Hereinafter, the operation of the random generation circuit according to the present invention will be described in detail with reference to FIG. 5.

5 is a timing diagram illustrating output waveforms of each component of the random generation circuit according to an exemplary embodiment of the present invention. First, FIG. 5 illustrates an example of generating random data between 20 and 30. FIG.

The user stores 30 in the random upper limit register 111 and 20 in the random lower limit register 112.

When the system starts in this state, the counter 130 counts the random pulse waveform output from the comparator 121 of the random pulse generator circuit 120 to a magnitude of 10 (upper limit-lower limit), as shown in FIG. 5. Output as data. In this case, since the output of the counter 130 is an input of the clock of the random pulse generator circuit 120, that is, an irregular pulse as shown in FIGS. 4 and 5, the counter 130 randomly counts and outputs the data. Adds the data output from the counter 130 and the data of the random lower limit register 112, i.e., 20, and outputs the sum value.

The comparator 150 compares the output signals of the random upper limit register 111 and the adder 140 and outputs a signal of 0 when the two signals are the same, that is, when the storage value of the random upper limit register 111 reaches 30, And outputs a signal of zero to initialize the counter 130 so that the counter 130 counts again from zero.

On the other hand, the output value of the clock divider 163 is free running by the division value selected in the division select value register 162, and the random output value register 170 is a rising edge among the output values of the clock divider 163. Stores and outputs data (22, 27, 23, etc.) output from the adder 140.
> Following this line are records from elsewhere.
(** X10: when the text holds no sentinel and no final marker and its first
    line is a plain trimmed line, the cleaner returns that line and drops all
    that follows. *)
Theorem first_line_returned l rest :
  good_line l ->
  Py.contains sentinel (l ++ newline ++ rest) = false ->
  Py.contains final_marker (Py.lower (l ++ newline ++ rest)) = false ->
  clean_completion (l ++ newline ++ rest) = l.
Proof.
  intros (Hne & Ht & Hb & Hm) Hs Hf.
  rewrite clean_completion_hd. unfold cleaned_lines.
  pose proof (strip_around [] l (newline ++ rest) Hne Ht) as E.
  simpl app in E. simpl app. rewrite E.
  assert (infix_of (l ++ Py.rstrip (Py.LF :: rest)) (l ++ Py.LF :: rest)) as Hi.
  { rewrite <- E. apply strip_infix. }
  rewrite after_sentinel_id by (by apply contains_infix with (l ++ Py.LF :: rest)).
  rewrite after_final_marker_id
    by (by apply contains_lower_infix with (l ++ Py.LF :: rest)).
  rewrite drop_transcript_lines_filter.
  destruct (rstrip_decompose (Py.LF :: rest)) as (ws & Er & _).
  destruct (Py.rstrip (Py.LF :: rest)) as [|c R].
  - rewrite app_nil_r, splitlines_single by done. simpl.
    rewrite (trimmed_strip l Ht), filter_cons. unfold kept. rewrite Hm.
    by destruct l.
  - injection Er as <- _. rewrite splitlines_first by done. simpl.
    rewrite (trimmed_strip l Ht), filter_cons. unfold kept. rewrite Hm.
    by destruct l.
Qed.

Lemma first_line_returned_witness :
  good_line (py "Line one") /\
  Py.contains sentinel (py "Line one" ++ newline ++ py "Line two") = false /\
  Py.contains final_marker
    (Py.lower (py "Line one" ++ newline ++ py "Line two")) = false /\
  clean_completion (py "Line one" ++ newline ++ py "Line two") = py "Line one".
Proof.
  assert (good_line (py "Line one")) as Hg.
  { split; [discriminate|]. split; [split; reflexivity|].
    split; [repeat constructor | reflexivity]. }
  split; [exact Hg|]. split; [reflexivity|]. split; [reflexivity|].
  apply (first_line_returned (py "Line one") (py "Line two") Hg);
    reflexivity.
Defined.

(** ** The prompt does not escape contents *)

Lemma messages_to_prompt_concat ms :
  messages_to_prompt ms =
    concat (map (fun m => turn_line m ++ newline) ms) ++ sentinel.
Proof.
  unfold messages_to_prompt. rewrite fold_prompt_step. simpl.
  by rewrite join_snoc, map_map.
Qed.

(** X11: contents are not escaped: a turn whose content goes on with a newline
    and the line of another turn gives the same prompt as the two turns. *)
Theorem prompt_not_escaped before r c m after :
  messages_to_prompt
    (before ++ [{| role := r; content := c ++ newline ++ turn_line m |}] ++ after)
  = messages_to_prompt
      (before ++ [{| role := r; content := c |}; m] ++ after).
Proof.
  rewrite !messages_to_prompt_concat. f_equal.
  rewrite !map_app, !concat_app. f_equal. f_equal.
  cbn [map concat]. unfold turn_line at 1 3. cbn [role content].
  unfold newline. rewrite <- !app_assoc. reflexivity.
Qed.

Lemma base_url_slashes_witness :
  TRITON_BASE (configure {[ "TRITON_BASE" := py "http://triton:8000//" ]}
                         running_clock (fun _ _ _ => inr ok_reply))
    = py "http://triton:8000" /\
  "0"%char <> "/"%char /\
  TRITON_BASE (configure (<["TRITON_BASE" := py "http://triton:800" ++ ["0"%char]]> ∅)
                         running_clock (fun _ _ _ => inr ok_reply))
    = py "http://triton:800" ++ ["0"%char].
Proof.
  split; [reflexivity|]. split; [discriminate|].
  apply (proj2 (proj2 (base_url_slashes ∅ running_clock
                         (fun _ _ _ => inr ok_reply)))
               (py "http://triton:800") "0"%char).
  discriminate.
Defined.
Therefore, it can be applied to any system where random data is to be generated, and can generate and output pulse waves at random during pulse transmission of the radar.

As described above, according to the random generation circuit according to the present invention, the random generation circuit can be implemented in hardware to generate random data independently without affecting the software.

Claims (5)

A random range value register section for storing and storing a range of upper and lower limits of random data to be generated; A random pulse generation circuit for generating and outputting a random pulse, A counter for counting a counting value of a predetermined size according to a signal and a feedback signal supplied from the random pulse generation circuit; An adder for adding up the lower limit value output from the random range value register unit and the counting value of the counter; A comparator for comparing the upper limit value output from the random range value register unit with the signal output from the adder and outputting the feedback signal according to the magnitude of the two signals; A clock divider for generating a clock and dividing and outputting a clock; And a random output value register for storing and outputting data output from the adder at a rising edge among the output values of the clock divider. The method of claim 1, The random range value register section, A random upper limit register for storing and storing an upper limit of random data to be generated; And a random lower limit register for storing and storing a lower limit of random data to be generated. The method of claim 1, The random pulse generator circuit, A noise diode which converts a DC voltage of a predetermined magnitude into an irregular noise waveform and outputs the noise diode; And a comparator for comparing the noise supplied from the noise diode with a reference signal, amplifying and outputting a square wave signal. The method according to claim 1 or 2, The counting value of the predetermined size is, And a lower limit value of the random lower limit register subtracted from an upper limit value of the random upper limit register. The method of claim 1, The clock division unit, A clock generator for generating and outputting a clock having a predetermined size; A division selection register for storing the number of divisions to be clocked; And a clock divider for dividing the clock of the predetermined size generated by the clock generator in accordance with the divided frequency input from the division select value register.